START Supplied material

(** X20. Once the player has been unmounted, nothing that happens
    afterwards makes it call anything: no analytics call, no pipeline call,
    no callback. *)
Theorem unmounted_player_is_inert (P : props) (B : host) (t0 : Z)
    (es more : list event) :
  existsb is_Unmount es = true ->
  snd (run P B (fst (session P B t0 es)) more) = [].
Proof.
  intros Hu.
  destruct (session_sound P B t0 es) as (HS & _). cbv zeta in HS.
  destruct (PlayerProps.session_spec P B t0 es) as (s & tr & Hs & _ & _ & Hm & _).
  rewrite Hs in *. cbn [fst] in *. rewrite Hu in Hm.
  now apply run_unmounted.
Qed.

(** X21. An 'ended' event that reaches a player on which playback never
    started reports, as watch time, the whole seconds of the clock itself
    (the start instant is still zero), under the mount's session. *)
Theorem ended_before_play_reports_clock (P : props) (B : host) (t0 : Z)
    (es : list event) :
  existsb is_Unmount es = false -> existsb is_Play es = false ->
  let s := fst (session P B t0 es) in
  snd (step P B s Ended)
  = (now s, endSession (generateSessionId B t0) (now s / 1000))
      :: (if has_onEnded P then [(now s, onEnded)] else []).
Proof.
  intros Hu Hp.
  destruct (session_sound P B t0 es) as (HS & Hid). cbv zeta in HS, Hid.
  destruct (PlayerProps.session_spec P B t0 es)
    as (s & tr & Hs & _ & _ & Hm & Hst & _).
  rewrite Hs in *. cbn [fst] in *.
  rewrite Hu in Hm. rewrite (PlayerProps.plays_mounted_no_unmount es Hu), Hp in Hst.
  destruct (step_sound P B s Ended HS) as (s1 & Hstep & _).
  rewrite Hstep. cbn [snd caused]. rewrite Hm. unfold handleEnded. cbn [snd].
  destruct HS as (_ & _ & _ & Hus). rewrite (Hus Hst), Z.sub_0_r, Hid.
  reflexivity.
Qed.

END Supplied material

Task → The records above need copying again. Keep each word as it is.

Answer below →
(** X20. Once the player has been unmounted, nothing that happens
    afterwards makes it call anything: no analytics call, no pipeline call,
    no callback. *)
Theorem unmounted_player_is_inert (P : props) (B : host) (t0 : Z)
    (es more : list event) :
  existsb is_Unmount es = true ->
  snd (run P B (fst (session P B t0 es)) more) = [].
Proof.
  intros Hu.
  destruct (session_sound P B t0 es) as (HS & _). cbv zeta in HS.
  destruct (PlayerProps.session_spec P B t0 es) as (s & tr & Hs & _ & _ & Hm & _).
  rewrite Hs in *. cbn [fst] in *. rewrite Hu in Hm.
  now apply run_unmounted.
Qed.

(** X21. An 'ended' event that reaches a player on which playback never
    started reports, as watch time, the whole seconds of the clock itself
    (the start instant is still zero), under the mount's session. *)
Theorem ended_before_play_reports_clock (P : props) (B : host) (t0 : Z)
    (es : list event) :
  existsb is_Unmount es = false -> existsb is_Play es = false ->
  let s := fst (session P B t0 es) in
  snd (step P B s Ended)
  = (now s, endSession (generateSessionId B t0) (now s / 1000))
      :: (if has_onEnded P then [(now s, onEnded)] else []).
Proof.
  intros Hu Hp.
  destruct (session_sound P B t0 es) as (HS & Hid). cbv zeta in HS, Hid.
  destruct (PlayerProps.session_spec P B t0 es)
    as (s & tr & Hs & _ & _ & Hm & Hst & _).
  rewrite Hs in *. cbn [fst] in *.
  rewrite Hu in Hm. rewrite (PlayerProps.plays_mounted_no_unmount es Hu), Hp in Hst.
  destruct (step_sound P B s Ended HS) as (s1 & Hstep & _).
  rewrite Hstep. cbn [snd caused]. rewrite Hm. unfold handleEnded. cbn [snd].
  destruct HS as (_ & _ & _ & Hus). rewrite (Hus Hst), Z.sub_0_r, Hid.
  reflexivity.
Qed.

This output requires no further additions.